Мы уже жили в Петербурге. Была революция. Гуляя по городу с моим двоюродным братом Сергеем (который был тогда уже моим мужем, но об этом позднее), я увидела на углу Морской улицы барышню в котиковой шубке и замшевых сапожках, с большой кипой газет, которые она и продавала. Это так меня взволновало, что, вернувшись домой, я сразу написала (а вообще, я писала стихи с детства) стих, начинавшийся так:

                         Вы стоите в котиковой шубке,

                         В замшевых сапожках на углу Морской.

                         Кажетесь такой вы тоненькой и хрупкой,

                         Маленькая девочка с игрушечной душой.
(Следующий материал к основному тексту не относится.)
(** The [CHECK]s of [lifecycle_actions] *)
Definition action_check (a : LifecycleAction) : Prop :=
  let c := la_columns a in
  0 < ac_config_revision c
  /\ (ac_action_kind c ∈ ["expire_current"; "expire_noncurrent"; "delete_expired_marker";
        "abort_incomplete_multipart_upload"; "transition_current"; "transition_noncurrent"])
  /\ nonneg_or_null (ac_target_sequence c)
  /\ ((ac_target_type c = "version" /\ is_Some (ac_target_version_row_id c)
       /\ is_Some (ac_target_public_version_id c) /\ is_Some (ac_target_sequence c)
       /\ ac_target_upload_id c = None /\ ac_target_upload_created_at c = None)
      \/ (ac_target_type c = "multipart_upload" /\ ac_target_version_row_id c = None
          /\ ac_target_public_version_id c = None /\ ac_target_object_id c = None
          /\ ac_target_sequence c = None /\ is_Some (ac_target_upload_id c)
          /\ is_Some (ac_target_upload_created_at c)))
  /\ (((ac_action_kind c ∈ ["expire_current"; "expire_noncurrent"; "delete_expired_marker"])
       /\ ac_target_type c = "version")
      \/ (ac_action_kind c = "abort_incomplete_multipart_upload" /\ ac_target_type c = "multipart_upload")
      \/ ((ac_action_kind c ∈ ["transition_current"; "transition_noncurrent"]) /\ ac_target_type c = "version"
          /\ ac_target_version_row_id c <> Some EmptyString /\ ac_target_public_version_id c <> Some EmptyString
          /\ is_Some (ac_target_object_id c) /\ ac_target_object_id c <> Some EmptyString))
  /\ (la_state a ∈ [STATE_PENDING; STATE_CLAIMED; STATE_SUCCEEDED; STATE_CANCELLED; STATE_FAILED_SAFE])
  /\ 0 <= la_attempts a /\ 0 <= la_claim_epoch a
  /\ ((la_state a = STATE_CLAIMED /\ is_Some (la_lease_until a) /\ is_Some (la_claimed_by a))
      \/ (la_state a <> STATE_CLAIMED /\ la_lease_until a = None /\ la_claimed_by a = None))
  /\ (((la_state a ∈ [STATE_SUCCEEDED; STATE_CANCELLED; STATE_FAILED_SAFE]) /\ is_Some (la_finished_at a))
      \/ ((la_state a ∈ [STATE_PENDING; STATE_CLAIMED]) /\ la_finished_at a = None)).

(** The constraints of the table: checks, the unique key and the foreign key to the bucket *)
Definition action_constraints (db : LifecycleDb) : Prop :=
  map_Forall (fun _ => action_check) (ld_actions db)
  /\ map_Forall (fun _ a => ac_bucket (la_columns a) ∈ im_buckets (ld_imports db)) (ld_actions db)
  /\ map_Forall (fun i a => map_Forall (fun j b =>
       ac_idempotency_key (la_columns a) = ac_idempotency_key (la_columns b) -> i = j) (ld_actions db)) (ld_actions db).

#[export] Instance action_check_dec a : Decision (action_check a).
Proof. unfold action_check. cbv zeta. apply _. Defined.
#[export] Instance action_constraints_dec db : Decision (action_constraints db).
Proof. unfold action_constraints. apply _. Defined.

(** ** Statements *)

Abbreviation LTx := (Txn LifecycleDb).
Abbreviation l_exec := (t_exec action_constraints).

(** A statement on the tables of imports, in the same transaction *)
Definition on_imports {A} (m : ITx A) : LTx A := fun db =>
  let? '(a, imports) := m (ld_imports db) in
  Ok (a, {| ld_imports := imports; ld_actions := ld_actions db; ld_sagas := ld_sagas db |}).

(** [UPDATE .. WHERE id AND p], and whether a row was affected *)
Definition update_action (id : string) (p : LifecycleDb -> LifecycleAction -> bool)
    (f : LifecycleAction -> LifecycleAction) : LTx bool :=
  let* row := t_reads (fun db => a ← ld_actions db !! id; if p db a then Some a else None) in
  match row with
  | Some a => let* _ := l_exec (set_actions <[id := f a]>) in t_ret true
  | None => t_ret false
  end.

(** ** Identity of an action *)

Record CanonicalVersionActionIdempotency : Type := {
  cv_bucket : string; cv_config_revision : Z; cv_rule_identity : string; cv_action_kind : string;
  cv_target_version_row_id : string; cv_target_public_version_id : string;
  cv_target_object_id : option string; cv_target_sequence : Z; cv_due_at : string }.

Record CanonicalMultipartActionIdempotency : Type := {
  cm_bucket : string; cm_config_revision : Z; cm_rule_identity : string; cm_action_kind : string;
  cm_target_upload_id : string; cm_target_upload_created_at : string; cm_due_at : string }.

(** [serde_json::to_vec] at the two records, [hex::encode(Sha256::digest(_))], and
    [to_rfc3339_opts(SecondsFormat::Nanos, true)] *)
Class ActionCodec := {
  version_action_json : CanonicalVersionActionIdempotency -> option string;
  multipart_action_json : CanonicalMultipartActionIdempotency -> option string;
  sha256_hex : string -> string;
  to_rfc3339_nanos : Z -> string
}.

Definition persisted_rule_identity (rule_identity : RuleIdentity) : string :=
  match rule_identity with
  | RuleId id => "id:" +:+ id
  | RuleOrdinal ordinal => "ordinal:" +:+ pretty ordinal
  end.

Definition persisted_action_kind (action_kind : LifecycleActionKind) : string :=
  match action_kind with
  | ExpireCurrent => "expire_current"
  | ExpireNoncurrent => "expire_noncurrent"
  | TransitionCurrent => "transition_current"
  | TransitionNoncurrent => "transition_noncurrent"
  | DeleteExpiredMarker => "delete_expired_marker"
  | AbortIncompleteMultipartUpload => "abort_incomplete_multipart_upload"
  end.

Definition action_kind_from_db (value : string) : AppResult LifecycleActionKind :=
  if String.eqb value "expire_current" then Ok ExpireCurrent
  else if String.eqb value "expire_noncurrent" then Ok ExpireNoncurrent
  else if String.eqb value "transition_current" then Ok TransitionCurrent
  else if String.eqb value "transition_noncurrent" then Ok TransitionNoncurrent
  else if String.eqb value "delete_expired_marker" then Ok DeleteExpiredMarker
  else if String.eqb value "abort_incomplete_multipart_upload" then Ok AbortIncompleteMultipartUpload
  else Err (Internal "invalid lifecycle action kind").

Definition invalid_action_identity : AppError := InvalidArgument "invalid lifecycle action target identity".

Definition validate_target (target : VersionTargetIdentity) : AppResult unit :=
  match vt_kind target, vt_object_id target with
  | KObject, Some object_id =>
    if negb (str_is_empty object_id) then Ok tt
    else Err (InvalidArgument "lifecycle action target kind and object ID are inconsistent")
  | KDeleteMarker, None => Ok tt
  | _, _ => Err (InvalidArgument "lifecycle action target kind and object ID are inconsistent")
  end.

Definition is_transition_kind (kind : LifecycleActionKind) : bool :=
  match kind with TransitionCurrent | TransitionNoncurrent => true | _ => false end.

Definition validate_action_identity (action : NewLifecycleAction) : AppResult unit :=
  bail_if str_is_empty (act_bucket action) || (act_config_revision action <=? 0)
  with invalid_action_identity else
  match act_target action, act_kind action with
  | TargetVersion target, (ExpireCurrent | ExpireNoncurrent | TransitionCurrent | TransitionNoncurrent
                           | DeleteExpiredMarker) as kind =>
    bail_if negb (String.eqb (vt_bucket target) (act_bucket action)) || str_is_empty (vt_key target)
            || str_is_empty (vt_version_row_id target) || (vt_sequence target <? 0)
    with invalid_action_identity else
    let? _ := validate_target target in
    bail_if is_transition_kind kind && negb (bool_decide (vt_kind target = KObject))
    with InvalidArgument "lifecycle transition target must be a content version" else
    bail_if str_is_empty (as_s3_str (vt_public_version_id target))
    with InvalidArgument "lifecycle action public version ID must not be empty" else
    Ok tt
  | TargetMultipart target, AbortIncompleteMultipartUpload =>
    if String.eqb (mt_bucket target) (act_bucket action) && negb (str_is_empty (mt_key target))
       && negb (str_is_empty (mt_upload_id target))
    then Ok tt else Err invalid_action_identity
  | _, _ => Err invalid_action_identity
  end.

Section identity.
Context `{ActionCodec}.

Definition canonical_action_bytes (action : NewLifecycleAction) : AppResult string :=
  let? _ := validate_action_identity action in
  let rule_id := persisted_rule_identity (act_rule_identity action) in
  let action_kind := persisted_action_kind (act_kind action) in
  ok_or (Internal "failed to serialize lifecycle action idempotency identity")
    match act_target action with
    | TargetVersion target =>
      version_action_json
        {| cv_bucket := act_bucket action; cv_config_revision := act_config_revision action;
           cv_rule_identity := rule_id; cv_action_kind := action_kind;
           cv_target_version_row_id := vt_version_row_id target;
           cv_target_public_version_id := as_s3_str (vt_public_version_id target);
           cv_target_object_id := vt_object_id target; cv_target_sequence := vt_sequence target;
           cv_due_at := to_rfc3339_nanos (act_due_at action) |}
    | TargetMultipart target =>
      multipart_action_json
        {| cm_bucket := act_bucket action; cm_config_revision := act_config_revision action;
           cm_rule_identity := rule_id; cm_action_kind := action_kind;
           cm_target_upload_id := mt_upload_id target;
           cm_target_upload_created_at := to_rfc3339_nanos (mt_initiated_at target);
           cm_due_at := to_rfc3339_nanos (act_due_at action) |}
    end.

(** The idempotency key, rule and kind that are stored *)
Definition validate_action (action : NewLifecycleAction) : AppResult (string * string * string) :=
  let? _ := validate_action_identity action in
  let? bytes := canonical_action_bytes action in
  Ok (sha256_hex bytes, persisted_rule_identity (act_rule_identity action), persisted_action_kind (act_kind action)).

Definition idempotency_key (action : NewLifecycleAction) : AppResult string :=
  let? validated := validate_action action in Ok validated.1.1.

(** The row [insert_idempotent] writes *)
Definition new_action (action : NewLifecycleAction) (validated : string * string * string) (now : Z)
  : LifecycleAction :=
  {| la_columns :=
       match act_target action with
       | TargetVersion target =>
         {| ac_idempotency_key := validated.1.1; ac_bucket := act_bucket action; ac_object_key := vt_key target;
            ac_config_revision := act_config_revision action; ac_rule_id := validated.1.2;
            ac_action_kind := validated.2; ac_target_type := "version";
            ac_target_version_row_id := Some (vt_version_row_id target);
            ac_target_public_version_id := Some (as_s3_str (vt_public_version_id target));
            ac_target_object_id := vt_object_id target; ac_target_sequence := Some (vt_sequence target);
            ac_target_upload_id := None; ac_target_upload_created_at := None;
            ac_due_at := act_due_at action; ac_created_at := now |}
       | TargetMultipart target =>
         {| ac_idempotency_key := validated.1.1; ac_bucket := act_bucket action; ac_object_key := mt_key target;
            ac_config_revision := act_config_revision action; ac_rule_id := validated.1.2;
            ac_action_kind := validated.2; ac_target_type := "multipart_upload";
            ac_target_version_row_id := None; ac_target_public_version_id := None; ac_target_object_id := None;
            ac_target_sequence := None; ac_target_upload_id := Some (mt_upload_id target);
            ac_target_upload_created_at := Some (mt_initiated_at target);
            ac_due_at := act_due_at action; ac_created_at := now |}
       end;
     la_state := STATE_PENDING; la_attempts := 0; la_next_attempt_at := now; la_claim_epoch := 0;
     la_lease_until := None; la_claimed_by := None; la_failure_class := None; la_last_error_redacted := None;
     la_updated_at := now; la_finished_at := None |}.

(** [id] is the fresh [Uuid::new_v4()]; a row with the same idempotency key makes the insertion a
    no-op, any other conflict is an error. *)
Definition insert_idempotent (id : string) (action : NewLifecycleAction) (now : Z) : LTx bool :=
  let* validated := t_lift (validate_action action) in
  stop_if negb (str_is_empty (act_idempotency_key action))
          && negb (String.eqb (act_idempotency_key action) validated.1.1)
  with InvalidArgument "lifecycle action idempotency key does not match its canonical identity" else
  let* replay := t_reads (fun db => bool_decide (map_Exists (fun _ a =>
                   ac_idempotency_key (la_columns a) = validated.1.1) (ld_actions db))) in
  if replay then t_ret false
  else
    let* taken := t_reads (fun db => is_some (ld_actions db !! id)) in
    stop_if taken with constraint_failed else
    let* _ := l_exec (set_actions <[id := new_action action validated now]>) in
    t_ret true.
End identity.

(** ** Decoding a stored target *)

Definition invalid_persisted_action_identity : AppError := Internal "invalid lifecycle action identity".

Definition nonempty_column (o : option string) : AppResult string :=
  ok_or invalid_persisted_action_identity (v ← o; if str_is_empty v then None else Some v).

Definition stored_kind (kind : LifecycleActionKind) (c : ActionColumns) : AppResult VersionKind :=
  match kind with
  | ExpireCurrent | TransitionCurrent | TransitionNoncurrent => Ok KObject
  | DeleteExpiredMarker => Ok KDeleteMarker
  | ExpireNoncurrent => Ok (if is_some (ac_target_object_id c) then KObject else KDeleteMarker)
  | AbortIncompleteMultipartUpload => Err invalid_persisted_action_identity
  end.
Закончив стихотворение, я тут же решила послать его в тогдашнюю газету «Эхо». Володя смеялся:

– Так и напечатают: держи карман шире!


Но через три или четыре дня вдруг приносят мне газету с этим стихотворением, красовавшимся на видном месте. В тот же день я получила письмо из «Эха» с просьбой прислать новые стихи и приглашением прийти познакомиться.

Я просто обезумела от счастья. Первый раз я получила подтверждение того, что я настоящий поэт. Я прыгала с дивана на кресло, с кресла на стул и бесновалась, несмотря на крики мамы о том, что я сломаю себе спину. Мне хотелось от восторга выброситься из окна и рассыпаться искрами по тротуару. Такого восторга я больше никогда не переживала.

К тому времени, как я уже сказала, я была замужем. Вышла я замуж по желанию моего отца, боявшегося меня оставлять на «съедение волкам» (так он называл моих юных поклонников). Мы тогда уже жили на Бассейной, 60, и мой отец собирался уезжать в Ригу. Я училась в институте «Живого слова» и уезжать ни за что не хотела. В женихи он мне выбрал моего двоюродного брата Сергея Попова, бывшего тогда уже богатым государственным нотариусом. А был это 1918 год.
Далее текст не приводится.